Per fare luce sulla situazione sarebbero necessarie indagini indipendenti, ma per ora sappiamo solo quello che è emerso dalla stampa internazionale e quasi sempre mancano testimonianze dirette degli eventi, tant’è che «anche le agenzie come la Reuters – prosegue Gambetta – hanno sempre parlato di notizie non confermate».  Organi di informazione e organizzazioni umanitarie indipendenti, infatti, non hanno modo di entrare nel territorio e, conferma Pasquini, «per un giornalista è praticamente impossibile ottenere un visto, non riusciamo più a contattare le nostre fonti locali e l’impressione è che questo conflitto sia destinato a precipitare nell’oscurità».

A partire dal mese di aprile centinaia di camion carichi di medicinali e aiuti alimentari sono riusciti a raggiungere la capitale dal Tigrai, Macallè, ma non sono sufficienti.

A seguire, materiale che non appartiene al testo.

Lemma told_mono e e' c line : (∀ p name, name ∈ recorded_for e p → name ∈ recorded_for e' p) →
  told e c line → told e' c line.
Proof. intros Hr Ht name Hp Hs. by apply Hr, Ht. Qed.

(** Dispatching the backlog of a container whose pod is known. *)
Lemma dispatch_backlog_ok e heard c info : enricher_ok e heard → info_of c = Some info →
  let e' := dispatchBacklog nodeName info e in
  enricher_ok e' heard ∧ auditLineCache e' = delete c (auditLineCache e) ∧
  (∀ p name, name ∈ recorded_for e p → name ∈ recorded_for e' p).
Proof.
  intros [Hi Hb Hs Hc] Hinfo e'.
  assert (ContainerID info = c) as Hid.
  { unfold info_of in Hinfo. destruct (pod_of c); [|done]. by injection Hinfo as <-. }
  assert (profile_of c = RecordProfile info) as Hp by (unfold profile_of; by rewrite Hinfo).
  destruct (dispatch_backlog_spec info e) as (_ & _ & H3 & H4 & Hr). fold e' in H3, H4, Hr. rewrite Hid in *.
  assert (∀ p name, name ∈ recorded_for e p → name ∈ recorded_for e' p) as Hmono by (intros; apply Hr; by left).
  split; [|done]. split.
  - by rewrite H3.
  - intros c' b Hc'. rewrite H4 in Hc'. apply lookup_delete_Some in Hc' as [_ Hc']. by apply Hb.
  - intros p name [Hn|(b & line & Hl & Hin & Hpn & -> & Hsys)]%Hr; [by apply Hs|].
    exists c, line. split; [|done]. by apply (bo_heard _ _ _ (Hb c b Hl)).
  - intros c' line Hin. destruct (Hc c' line Hin) as [Ht|[(b & Hl & Hk)|Hm]].
    + left. by eapply told_mono.
    + destruct (decide (c' = c)) as [->|Hne].
      * left. intros name Hpn Hsys. apply (bo_seen _ _ _ (Hb c b Hl)) in Hk as (l & Hlin & Hkey).
        apply Hr. right. exists b, l. split; [done|]. split; [done|]. split; [done|]. split; [done|].
        rewrite <-Hsys. by apply key_syscall.
      * right; left. exists b. rewrite H4, lookup_delete_ne by done. done.
    + by right; right.
Qed.

Lemma info_get_ok pods c e heard : index_ok pods → enricher_ok e heard →
  let '(r, e') := info_get pods c e in
  enricher_ok e' heard ∧ (∀ info, r = Some info → info_of c = Some info) ∧
  auditLineCache e' = auditLineCache e ∧ (∀ p, recorded_for e' p = recorded_for e p).
Proof.
  intros Hp [Hi Hb Hs Hc]. pose proof (info_get_spec pods c e Hp Hi) as H.
  destruct (info_get pods c e) as [r e']. destruct H as (H1 & H2 & H3 & H4).
  assert (∀ p, recorded_for e' p = recorded_for e p) as Hr by (intros p; unfold recorded_for; by rewrite H3).
  split; [|done]. split; [done| | |].
  - by rewrite H4.
  - intros p name. rewrite Hr. apply Hs.
  - intros c' line Hin. rewrite H4. destruct (Hc c' line Hin) as [Ht|Ht]; [left|by right].
    eapply told_mono; [|exact Ht]. intros. by rewrite Hr.
Qed.

Lemma add_line_ok e heard c line : enricher_ok e heard →
  enricher_ok (addToBacklog c line e) (heard ++ [(c, line)]).
Proof.
  intros [Hi Hb Hs Hc]. set (b := default (Backlog [] [] 0) (auditLineCache e !! c)).
  assert (backlog_ok (heard ++ [(c, line)]) c b) as Hok.
  { unfold b. destruct (auditLineCache e !! c) as [b'|] eqn:E; cbn; [by apply backlog_mono, Hb|].
    split; cbn [lines seen]; [by intros ? ?%elem_of_nil| |rewrite drop_nil; apply NoDup_nil_2|apply Nat.le_0_l].
    intros k. rewrite elem_of_nil. split; [done|]. by intros (? & ?%elem_of_nil & _). }
  assert ((c, line) ∈ heard ++ [(c, line)]) as Hin by (apply elem_of_app; right; by left).
  destruct (backlog_add_ok _ c b line Hok Hin) as (Hok' & Hseen & Hnew).
  split; cbn [infoCache auditLineCache addToBacklog].
  - exact Hi.
  - intros c' b' Hl. unfold addToBacklog in Hl. cbn [auditLineCache] in Hl. fold b in Hl.
    destruct (decide (c' = c)) as [->|Hne].
    + rewrite lookup_insert_eq in Hl. by injection Hl as <-.
    + rewrite lookup_insert_ne in Hl by done. by apply backlog_mono, Hb.
  - intros p name Hn. destruct (Hs p name Hn) as (c' & l & Hl & Hx). exists c', l. split; [|done].
    apply elem_of_app. by left.
  - unfold addToBacklog. cbn [auditLineCache]. fold b. intros c' l [Hl|Hl%list_elem_of_singleton]%elem_of_app.
    + destruct (Hc c' l Hl) as [?|[(b' & Hb' & Hk)|?]]; [by left| |right; right; by apply many_mono].
      right; left. destruct (decide (c' = c)) as [->|Hne].
      * exists (backlog_add b line).2. rewrite lookup_insert_eq. split; [done|]. apply Hseen. unfold b. by rewrite Hb'.
      * exists b'. by rewrite lookup_insert_ne.
    + injection Hl as -> ->. destruct Hnew as [?|?]; [|by right; right].
      right; left. exists (backlog_add b line).2. by rewrite lookup_insert_eq.
Qed.

Lemma dispatch_line_ok e heard c info line : enricher_ok e heard → info_of c = Some info →
  enricher_ok (dispatchAuditLine nodeName line info e) (heard ++ [(c, line)]).
Proof.
  intros [Hi Hb Hs Hc] Hinfo. destruct (dispatch_line_spec line info e) as [Hca Hr]. cbv zeta in Hca, Hr.
  injection Hca as _ _ H3 H4.
  assert (profile_of c = RecordProfile info) as Hp by (unfold profile_of; by rewrite Hinfo).
  split.
  - by rewrite H3.
  - rewrite H4. intros c' b Hl. by apply backlog_mono, Hb.
  - intros p name [Hn|(Hpn & -> & Hsys)]%Hr.
    + destruct (Hs p name Hn) as (c' & l & Hl & Hx). exists c', l. split; [|done]. apply elem_of_app. by left.
    + exists c, line. split; [|done]. apply elem_of_app. right. by left.
  - rewrite H4. intros c' l [Hl|Hl%list_elem_of_singleton]%elem_of_app.
    + destruct (Hc c' l Hl) as [Ht|[?|?]]; [left|by right; left|right; right; by apply many_mono].
      eapply told_mono; [|exact Ht]. intros. apply Hr. by left.
    + injection Hl as -> ->. left. by eapply told_adds.
Qed.

(** The caches of what can be looked up again may change. *)
Lemma same_recording e e' heard :
  infoCache e' ⊆ infoCache e → en_syscalls e' = en_syscalls e → auditLineCache e' = auditLineCache e →
  enricher_ok e heard → enricher_ok e' heard.
Proof.
  intros Hi Hs Hb [H1 H2 H3 H4].
  assert (∀ p, recorded_for e' p = recorded_for e p) as Hr by (intros p; unfold recorded_for; by rewrite Hs).
  split.
  - intros c info Hc. apply H1. by apply (lookup_weaken _ _ _ _ Hc).
  - by rewrite Hb.
  - intros p name. rewrite Hr. apply H3.
  - intros c line Hin. rewrite Hb. destruct (H4 c line Hin) as [Ht|?]; [left|by right].
    eapply told_mono; [|exact Ht]. intros. by rewrite Hr.
Qed.

Lemma line_ok e heard pods a line : index_ok pods → enricher_ok e heard →
  enricher_ok (processAuditLine nodeName pods a line e) (heard ++ hears e (EvLine pods a line)).
Proof.
  intros Hp Hok. unfold processAuditLine, hears.
  destruct (process_spec (ProcessID line) a e) as (P1 & P2 & P3). cbv zeta in *.
  destruct (containerIDForProcess (ProcessID line) a e) as [found e1]. cbn [fst snd] in *.
  assert (enricher_ok e1 heard) as Hok1 by (apply (same_recording e); [by rewrite P1|done..]).
  destruct found as [c|]; [|by rewrite app_nil_r].
  pose proof (info_get_ok pods c e1 heard Hp Hok1) as Hg. destruct (info_get pods c e1) as [[info|] e2].
  - destruct Hg as (Hok2 & Hinfo & _). specialize (Hinfo info eq_refl).
    apply dispatch_line_ok; [|done]. by apply (dispatch_backlog_ok e2 heard c info Hok2 Hinfo).
  - destruct Hg as [Hok2 _]. by apply add_line_ok.
Qed.

Lemma listed_ok pods heard e c : index_ok pods → enricher_ok e heard →
  let e' := dispatch_listed nodeName pods e c in
  enricher_ok e' heard ∧ auditLineCache e' ⊆ auditLineCache e ∧
  (∀ p name, name ∈ recorded_for e p → name ∈ recorded_for e' p) ∧
  (is_Some (pods ≫= λ find_pod, find_pod c) → auditLineCache e' !! c = None).
Proof.
  intros Hp Hok. cbv zeta. unfold dispatch_listed. pose proof (info_get_ok pods c e heard Hp Hok) as Hg.
  destruct (info_get pods c e) as [r e1] eqn:E. destruct Hg as (Hok1 & Hinfo & Hb & Hr).
  destruct r as [info|].
  - specialize (Hinfo info eq_refl). destruct (dispatch_backlog_ok e1 heard c info Hok1 Hinfo) as (H1 & H2 & H3).
    cbv zeta in *. split; [done|]. rewrite H2, Hb. split; [apply delete_subseteq|]. split.
    + intros p name Hn. apply H3. by rewrite Hr.
    + intros _. apply lookup_delete_eq.
  - split; [done|]. rewrite Hb. split; [done|]. split; [intros; by rewrite Hr|].
    intros [pod Hpod]. unfold info_get, infos_get in E. destruct (infoCache e !! c); [done|]. by rewrite Hpod in E.
Qed.

Lemma listed_all_ok pods heard l e : index_ok pods → enricher_ok e heard →
  let e' := fold_left (dispatch_listed nodeName pods) l e in
  enricher_ok e' heard ∧ auditLineCache e' ⊆ auditLineCache e ∧
  (∀ c, c ∈ l → is_Some (pods ≫= λ find_pod, find_pod c) → auditLineCache e' !! c = None).
Proof.
  intros Hp. revert e. induction l as [|c l IH]; intros e Hok; cbn [fold_left].
  - split; [done|]. split; [done|]. by intros ? ?%elem_of_nil.
  - destruct (listed_ok pods heard e c Hp Hok) as (H1 & H2 & _ & H3). cbv zeta in *.
    destruct (IH _ H1) as (J1 & J2 & J3). split; [done|]. split; [by etrans|].
    intros c' [->|Hc]%elem_of_cons Hpod; [|by apply J3]. eapply lookup_weaken_None; [|exact J2]. by apply H3.
Qed.

Lemma runs_ok e heard : runs e heard → enricher_ok e heard.
Proof.
  induction 1 as [|e heard ev _ IH Hev].
  - split; [done|done| |by intros ? ? ?%elem_of_nil]. intros p name. unfold recorded_for. cbn. rewrite lookup_empty. set_solver.
  - destruct ev as [pods a line|pods|ids pids infos]; cbn [handle hears event_ok] in *.
    + by apply line_ok.
    + rewrite app_nil_r. by apply (listed_all_ok pods heard).
    + rewrite app_nil_r. destruct Hev as (_ & _ & Hi). by apply (same_recording e).
Qed.

(** Once the pods are listed, no line of a recorded container waits. *)
Lemma listed_all e heard : enricher_ok e heard →
  let e' := dispatchListedBacklogs nodeName (Some pod_of) e in
  enricher_ok e' heard ∧
  ∀ c line, (c, line) ∈ heard → told e' c line ∨ many heard c.
Proof.
  intros Hr. cbv zeta. assert (index_ok (Some pod_of)) as Hidx by by intros ? ? ? [= <-].
  destruct (listed_all_ok (Some pod_of) heard (elements (dom (auditLineCache e))) e Hidx Hr) as (Hok & Hsub & Hgone).
  fold (dispatchListedBacklogs nodeName (Some pod_of) e) in Hok, Hsub, Hgone.
  split; [done|]. intros c line Hin.
  destruct (eo_complete _ _ Hok c line Hin) as [Ht|[(b & Hb & _)|Hmany]]; [by left|left|by right].
  intros name Hp Hsys. exfalso. rewrite Hgone in Hb; [done| |].
  - apply elem_of_elements, elem_of_dom. exists b. by apply (lookup_weaken _ _ _ _ Hb).
  - cbn. unfold profile_of, info_of in Hp. by destruct (pod_of c).
Qed.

A partire dal mese di aprile centinaia di camion carichi di medicinali e aiuti alimentari sono riusciti a raggiungere la capitale dal Tigrai, Macallè, ma si tratta di numeri insufficienti che non garantiscono una risposta adeguata ad una delle tante gravi emergenze che si consuma nel silenzio della stampa internazionale. L’ultimo bollettino diramato dall’Ocha (Ufficio delle Nazioni Unite per gli affari umanitari) segnala che a necessitare di aiuto immediato sono all’incirca 9.4 milioni di persone e purtroppo, conclude Gambetta, «il materiale salvavita consegnato finora rimane solo una goccia nell’oceano».